WHAT TO PRODUCE: Take the material below and output exactly the run of lines from the one containing "let rest := tail key in" down to the one containing "(g_error e)) else None", with both included.

INFORMATION SUPPLIED:
━━━━━━━━━━━━━━━━━━━━

(* ===== verification/SdkEnv.v ===== *)
(** * The settings of the SDK (src/sdk/sdk/SdkEnv.cpp, YMEDataTypes.h)

    The global variables of the SDK, the two functions by which the application
    reads and writes them by name, the traffic counter it polls, and the texts of
    the return codes. *)

From S2P Require Import Prelude.
From stdpp Require Import base list strings.
From Stdlib Require Import ZArith Lia.

Open Scope Z_scope.

Module SdkEnv.

(** ** The globals *)

Record env := MkEnv {
  g_aval_traffic : Z;          (* U64 *)
  g_rpt_traff_cost : Z;        (* volatile U64, under rw_lock *)
  g_phone : Z;                 (* U64 *)
  g_appid : Z;                 (* U64 *)
  g_tmsport : Z;               (* U64 *)
  g_tmsip : bytes;
  g_auth : bytes;
  g_error : bytes;
}.

#[export] Instance eta_env : Eta env := fun x =>
  MkEnv (g_aval_traffic x) (g_rpt_traff_cost x) (g_phone x) (g_appid x) (g_tmsport x)
        (g_tmsip x) (g_auth x) (g_error x).

Definition env_init : env := MkEnv 0 0 0 0 0 [] [] [].

(** The counter is read and cleared in one critical section. *)
Definition YMERptTraffCost (e : env) : Z * env :=
  (g_rpt_traff_cost e, e <| g_rpt_traff_cost := 0 |>).

(** [key[0] == up || key[0] == low] *)
Definition first_is (up low : Z) (key : bytes) : bool :=
  let c := default 0 (head key) in (c =? up) || (c =? low).

(** [sprintf(buf, "%llu", v)] into an array of [n] bytes. *)
Definition sprintf_llu (n : Z) (v : Z) : result bytes :=
  let t := print_u v in
  if Z.of_nat (length t) <? n then Ok t else Bad OutOfBounds.

(** [YMEGet]: the C string at the address returned, or null.  The first chain of
    tests falls through to the second one when no name matches. *)
Definition YMEGet (key : option bytes) (e : env) : result (option bytes) :=
  match key with
  | None => Ok None
  | Some key =>
    let rest := tail key in
    let first :=
      if first_is 84 116 key then
        if strncaseeq rest (bs "raffic") 6 then Some (sprintf_llu 32 (g_aval_traffic e)) else None
      else if first_is 65 97 key then
        if strncaseeq rest (bs "uth") 3 then Some (Ok (g_auth e))
        else if strncaseeq rest (bs "ppid") 4 then Some (sprintf_llu 32 (g_appid e)) else None
      else None in
    let second :=
      if first_is 69 101 key then
        if strncaseeq rest (bs "rror") 4 then Some (Ok (g_error e)) else None
      else if first_is 80 112 key then
        if strncaseeq rest (bs "hone") 4 then Some (sprintf_llu 32 (g_phone e)) else None
      else if first_is 84 116 key then
        if strneq rest (bs "msip") 4 then Some (Ok (g_tmsip e))
        else if strneq rest (bs "msport") 6 then Some (sprintf_llu 8 (g_tmsport e)) else None
      else None in
    match first with
    | Some (Ok v) => Ok (Some v)
    | Some (Bad f) => Bad f
    | None =>
      match second with
      | Some (Ok v) => Ok (Some v)
      | Some (Bad f) => Bad f
      | None => Ok None
      end
    end
  end.

(** [YMESet]: the value returned and the new globals. *)
Definition YMESet (k v : bytes) (e : env) : Z * env :=
  let rest := tail k in
  if first_is 80 112 k && strneq rest (bs "hone") 4 then
    (0, e <| g_phone := u64 (atoll v) |>)
  else if first_is 65 97 k && strneq rest (bs "ppid") 4 then
    (0, e <| g_appid := u64 (atoll v) |>)
  else if first_is 65 97 k && strneq rest (bs "uth") 3 then
    (0, e <| g_auth := v |>)
  else if first_is 69 101 k && strneq rest (bs "rror") 4 then
    (0, e <| g_error := v |>)
  else if first_is 84 116 k && strncaseeq rest (bs "msip") 4 then
    (0, e <| g_tmsip := v |>)
  else if first_is 84 116 k && strncaseeq rest (bs "msport") 6 then
    (0, e <| g_tmsport := u64 (atoll v) |>)
  else (-1, e).

(** ** Return codes *)

Definition RT_ServerNotUp : Z := -10.
Definition RT_HostNotExist : Z := -9.
Definition RT_UserNotExist : Z := -8.
Definition RT_IncorrectToken : Z := -7.
Definition RT_NoBalance : Z := -6.
Definition RT_RemoteFinish : Z := -5.
Definition RT_Exception : Z := -4.
Definition RT_RequestExpired : Z := -3.
Definition RT_DownWithData : Z := -2.
Definition RT_Down : Z := -1.
Definition RT_Data : Z := 0.

Definition YMEReturnCode (return_code : Z) : bytes :=
  bs "Return Code " ++ print_s return_code
  ++ (if 0 <=? return_code then bs ": Success" else [])
  ++ (if return_code =? -10 then bs ": ServerNotUp"
      else if return_code =? -9 then bs ": HostNotExist"
      else if return_code =? -8 then bs ": UserNotExist"
      else if return_code =? -7 then bs ": Incorrect Token"
      else if return_code =? -6 then bs ": Insufficient Balance"
      else if return_code =? -5 then bs ": Tms Disconnected"
      else if return_code =? -4 then bs ": Exception"
      else if return_code =? -3 then bs ": Request Expired"
      else if return_code =? -2 then bs ": Reply data available and connection is down"
      else if return_code =? -1 then bs ": Connection down"
      else []).

(** ** Traffic estimates

    [accurate] is the build flag [ACCURATE_TRAFFIC]; the arguments and results are
    [int]. *)

Definition Tcp_Ack_Len : Z := 20 + 20.

Definition Traffic_Est (accurate : bool) (x : Z) : Z :=
  if accurate then
    if x <? 5 then x
    else i32 (x + Tcp_Ack_Len * 2 + Z.quot x 1400 * Tcp_Ack_Len)
  else x.

Definition Traffic_TCP_hss (accurate : bool) : Z :=
  if accurate then 7 * Tcp_Ack_Len + 2 * 20 else 0.

(** ** Reading back what was set *)

(** The names of the settings as the documentation spells them. *)
Inductive setting := SPhone | SAppid | SAuth | SError | STmsip | STmsport.

#[export] Instance setting_eq_dec : EqDecision setting.
Proof. solve_decision. Defined.

Definition name (s : setting) : bytes :=
  match s with
  | SPhone => bs "Phone" | SAppid => bs "Appid" | SAuth => bs "Auth"
  | SError => bs "Error" | STmsip => bs "Tmsip" | STmsport => bs "Tmsport"
  end.

Definition numeric (s : setting) : bool :=
  match s with SPhone | SAppid | STmsport => true | _ => false end.

(** A value the setting keeps: a number is written as [%llu] prints it, below
    2^63, and a port has at most seven digits. *)
Definition storable (s : setting) (v : bytes) : Prop :=
  if numeric s then ∃ n, v = print_u n ∧ 0 ≤ n < 2 ^ 63 ∧ (s = STmsport → n < 10 ^ 7) else True.

Lemma print_nat_aux_length_le fuel v acc n : 0 ≤ v < 10 ^ Z.of_nat n → (0 < n)%nat →
  (length (print_nat_aux fuel v acc) ≤ n + length acc)%nat.
Proof.
  revert v acc n. induction fuel as [|fuel IH]; intros v acc n Hv Hn; cbn [print_nat_aux]; [lia|].
  destruct (Z.eqb_spec (v / 10) 0) as [H0|H0]; [cbn; lia|].
  destruct n as [|[|n]]; [lia| |].
  - change (10 ^ Z.of_nat 1) with 10 in Hv. rewrite Z.div_small in H0 by lia. done.
  - etransitivity; [apply (IH _ _ (S n))|cbn; lia]; [|lia].
    rewrite Nat2Z.inj_succ, Z.pow_succ_r in Hv by lia.
    split; [apply Z.div_pos; lia|apply Z.div_lt_upper_bound; lia].
Qed.

Lemma sprintf_llu_fits n v : 0 ≤ v < 10 ^ (n - 1) → 1 < n → sprintf_llu n v = Ok (print_u v).
Proof.
  intros Hv Hn. unfold sprintf_llu.
  pose proof (print_nat_aux_length_le 20 v [] (Z.to_nat (n - 1))) as H.
  rewrite Z2Nat.id in H by lia. specialize (H Hv ltac:(lia)). cbn [length] in H.
  fold (print_u v) in H. destruct (Z.ltb_spec (Z.of_nat (length (print_u v))) n); [done|lia].
Qed.

Lemma u64_atoll_print n : 0 ≤ n < 2 ^ 63 → u64 (atoll (print_u n)) = n.
Proof.
  intros Hn. unfold atoll. rewrite dec_value_digits, dec_print_u by (apply print_u_digits || range_lia).
  rewrite wrap_id; range_lia.
Qed.

(** YMEGet reads back what YMESet stored under the same name, as a string, for every
    setting of the sdk and every value that fits it, and the other settings are
    unchanged. *)
(** YMEGet reads back what YMESet stored under the same name, as a string, for every
    setting of the sdk and every value that fits it, and the other settings are
    unchanged. *)
(** YMEGet reads back what YMESet stored under the same name, as a string, for every
    setting of the sdk and every value that fits it, and the other settings are
    unchanged. *)
(** YMEGet reads back what YMESet stored under the same name, as a string, for every
    setting of the sdk and every value that fits it, and the other settings are
    unchanged. *)
(** YMEGet reads back what YMESet stored under the same name, as a string, for every
    setting of the sdk and every value that fits it, and the other settings are
    unchanged. *)
(** YMEGet reads back what YMESet stored under the same name, as a string, for every
    setting of the sdk and every value that fits it, and the other settings are
    unchanged. *)
(** YMEGet reads back what YMESet stored under the same name, as a string, for every
    setting of the sdk and every value that fits it, and the other settings are
    unchanged. *)
Theorem YMESet_YMEGet s v e : storable s v →
  (YMESet (name s) v e).1 = 0 ∧
  YMEGet (Some (name s)) (YMESet (name s) v e).2 = Ok (Some v) ∧
  ∀ s', s' ≠ s → YMEGet (Some (name s')) (YMESet (name s) v e).2 = YMEGet (Some (name s')) e.
Proof.
  intros Hv. split_and!; [destruct s; reflexivity| |intros s' Hs; destruct s, s'; try done; reflexivity].
  unfold storable in Hv.
  destruct s; cbn [numeric] in Hv; try (destruct Hv as (n & -> & Hn & Hp)); try reflexivity.
  all: lazymatch goal with
       | |- YMEGet (Some (name SPhone)) _ = _ =>
         change (match sprintf_llu 32 (u64 (atoll (print_u n))) with Ok v => Ok (Some v) | Bad f => Bad f end
                 = Ok (Some (print_u n)))
       | |- YMEGet (Some (name SAppid)) _ = _ =>
         change (match sprintf_llu 32 (u64 (atoll (print_u n))) with Ok v => Ok (Some v) | Bad f => Bad f end
                 = Ok (Some (print_u n)))
       | _ =>
         specialize (Hp eq_refl);
         change (match sprintf_llu 8 (u64 (atoll (print_u n))) with Ok v => Ok (Some v) | Bad f => Bad f end
                 = Ok (Some (print_u n)))
       end.
  all: rewrite u64_atoll_print by done; rewrite sprintf_llu_fits; [done| |lia].
  all: first [change (10 ^ (32 - 1)) with 10000000000000000000000000000000 | change (10 ^ (8 - 1)) with 10000000 ]; lia.
Qed.

(** A concrete instance. *)
(** A concrete instance. *)
(** A concrete instance. *)
(** A concrete instance. *)
(** A concrete instance. *)
(** A concrete instance. *)
(** A concrete instance. *)
Lemma YMESet_YMEGet_witness :
  storable STmsport (print_u 10180) ∧
  YMEGet (Some (name STmsport)) (YMESet (name STmsport) (print_u 10180) env_init).2
  = Ok (Some (bs "10180")).
Proof.
  assert (storable STmsport (print_u 10180)) as H.
  { exists 10180. split; [reflexivity|]. split; [lia|]. intros _. lia. }
  split; [exact H|]. exact (proj1 (proj2 (YMESet_YMEGet STmsport (print_u 10180) env_init H))).
Defined.

(** The two functions do not fold the same letters: a name in capitals sets the
    address that it then does not find, and finds the number it cannot set. *)
Theorem name_case_mismatch v e :
  (YMESet (bs "TMSIP") v e).1 = 0 ∧ YMEGet (Some (bs "TMSIP")) (YMESet (bs "TMSIP") v e).2 = Ok None ∧
  (YMESet (bs "PHONE") v e) = (-1, e) ∧
  YMEGet (Some (bs "PHONE")) e = YMEGet (Some (bs "Phone")) e.
Proof. split_and!; reflexivity. Qed.

(** A port of eight digits does not fit the static buffer it is printed to. *)
Theorem tmsport_overflows e :
  YMEGet (Some (name STmsport)) (YMESet (name STmsport) (bs "12345678") e).2 = Bad OutOfBounds.
Proof. reflexivity. Qed.

End SdkEnv.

━━━━━━━━━━━━━━━━━━━━

RESPONSE TO THE EXERCISE:
    let rest := tail key in
    let first :=
      if first_is 84 116 key then
        if strncaseeq rest (bs "raffic") 6 then Some (sprintf_llu 32 (g_aval_traffic e)) else None
      else if first_is 65 97 key then
        if strncaseeq rest (bs "uth") 3 then Some (Ok (g_auth e))
        else if strncaseeq rest (bs "ppid") 4 then Some (sprintf_llu 32 (g_appid e)) else None
      else None in
    let second :=
      if first_is 69 101 key then
        if strncaseeq rest (bs "rror") 4 then Some (Ok (g_error e)) else None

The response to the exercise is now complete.